Les femmes ne vont pas au sépulcre les mains vides. « Elles achètent des aromates pour aller oindre son corps ». Apportons nous aussi quelque chose au sépulcre. Même si nous sommes souillés par les plus grands péchés, apportons au sépulcre un commencement de bonne volonté, notre peu d’amour, un acte charitable envers d’autres, notre faible prière.

Sans doute ce ne sont pas nos pauvres dons qui obtiendront que la pierre soit ôtée, car notre accès à Jésus ressuscité et à la puissance de Sa Résurrection demeurent la présence magnifique et entièrement gratuite de la miséricorde divine. Mais le fait que nous ne nous acheminons pas vers le sépulcre avec des mains tout-a-fait vides montrera que notre cœur non plus n’est pas vide. Où sont les « aromates » avec lesquelles nous voulons « oindre » Jésus ?

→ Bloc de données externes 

(** The names the loop of [new_state] tries, in order. *)
Definition candidate (new_state_name : string) (k : nat) : string :=
  match k with
  | O => new_state_name
  | S _ => new_state_name +:+ "_" +:+ str (Z.of_nat k)
  end.

(** The matchers a command starts with, up to its first string. *)
Fixpoint leading_matchers (cmd : Command) : list Matcher :=
  match cmd with
  | IMatcher _ m :: rest => m :: leading_matchers rest
  | _ => []
  end.

(** The states reached from [s] over one transition whose matcher equals
    [m], and the state paths from [s] along the matchers [ms]: every
    transition with an equal matcher is followed. *)
Definition successors (g : CodeGenerator) (s : nat) (m : Matcher) : list nat :=
  t_next <$>
    List.filter (fun t => matcher_eqb (t_matcher t) m)
      (s_transition (state_at g s)).

Fixpoint paths (g : CodeGenerator) (s : nat) (ms : list Matcher)
    : list (list nat) :=
  match ms with
  | [] => [[]]
  | m :: ms' =>
      flat_map (fun n => cons n <$> paths g n ms') (successors g s m)
  end.

(** The path the decoder takes: [get_next_state_of] at every step. *)
Fixpoint walk (g : CodeGenerator) (s : nat) (ms : list Matcher)
    : option (list nat) :=
  match ms with
  | [] => Some []
  | m :: ms' =>
      match get_next_state_of (state_at g s) m with
      | Some n => cons n <$> walk g n ms'
      | None => None
      end
  end.

(** Two matchers agree structurally. *)
Definition same_matcher (a b : Matcher) : Prop := matcher_eqb a b = true.

(** No two transitions of a state carry equal matchers. *)
Definition sibling_unique (l : list Transition) : Prop :=
  forall i j ti tj,
    l !! i = Some ti -> l !! j = Some tj ->
    matcher_eqb (t_matcher ti) (t_matcher tj) = true -> i = j.

(** The shape of the graph while it is built: the initial state exists,
    transitions lead to states that exist and never back to the initial
    state, and below the initial state no two sibling transitions carry
    equal matchers. *)
Record graph_ok (g : CodeGenerator) : Prop := {
  ok_root : (0 < List.length (states g))%nat;
  ok_next : forall i s t,
    states g !! i = Some s -> t ∈ s_transition s ->
    (0 < t_next t < List.length (states g))%nat;
  ok_unique : forall i s,
    states g !! i = Some s -> i <> 0%nat -> sibling_unique (s_transition s)
}.

(** [g'] has the states of [g], each with its transitions and possibly
    more behind them. *)
Definition extends (g g' : CodeGenerator) : Prop :=
  forall i s, states g !! i = Some s ->
    exists s', states g' !! i = Some s'
               /\ s_transition s `prefix_of` s_transition s'.


(** The keys under which [process_devices] finds a device. *)
Definition is_device_key (key : string) : bool :=
  (key =? "device")%string || String.prefix "device@" key.

(** Scenario S2: two commands that share [(u8(0x03), u16(0, 0xFF))] and
    part on a third byte. *)
Definition shared_prefix_list : ListObj :=
  mkListObj 0
    [[IMatcher 0 (mkMatcher U8 (VInt 3) None);
      IMatcher 1 (mkMatcher U16 (VRange 0 0xFF) None);
      IMatcher 2 (mkMatcher U8 (VInt 1) None); IStr "on_a"];
     [IMatcher 3 (mkMatcher U8 (VInt 3) None);
      IMatcher 4 (mkMatcher U16 (VRange 0 0xFF) None);
      IMatcher 5 (mkMatcher U8 (VInt 2) None); IStr "on_b"]].

Definition shared_prefix_tree : Tree :=
  mkTree (Some [("on_a", []); ("on_b", [])]) None None None None None None
    [("device@1", shared_prefix_list)].

(** ** The shape of the automaton *)

(** The matcher of the CRC tail, [Crc(None)]. *)
Definition crc_tail : Matcher := mkMatcher Crc VNone None.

Et voici que le miracle se produit. « Elles virent que la pierre avait été roulée ». Les femmes n’auraient pas pu enlever cet obstacle. Mais Dieu Lui-même y a pourvu. L’évangile que nous lisons ce dimanche ne précise pas comment la pierre de l’entrée du sépulcre fut roulée. Un autre évangile est plus explicite : « Et voilà qu’il se fit un grand tremblement de terre : l’Ange su Seigneur descendit du ciel et vint rouler la pierre…. ». Ce verset est riche de sens.

Quand l’ange du Seigneur vient ôter la pierre du sépulcre. Il ne la roule pas doucement. Ce n’est pas une opération qui puisse s’accomplir sans effort, sans une commotion violente et profonde. Il y faut un tremblement de terre. De même, l’enlèvement de l’obstacle qui nous sépare de Jésus ne doit pas être conçu comme un ajustement partiel. Il ne s’agit pas d’ôter ou de déplacer quelques pierrailles, de modifier quelques détails en laissant l’ensemble aussi inchangé que possible. Là encore, un tremblement de terre total, atteignant tous les aspects de notre être. La conversion est un « tremblement de terre » spirituel.

L’ange vêtu de blanc, assis dans le sépulcre, dit aux femmes : « Jésus que vous cherchez… est ressuscité, il n’est pas ici. Voici le lieu où on l’avait placé ». Non seulement Jésus ressuscité n’est plus dans le tombeau, mais toute tentative de limiter, de localiser, de circonscrire sa présence est vaine désormais.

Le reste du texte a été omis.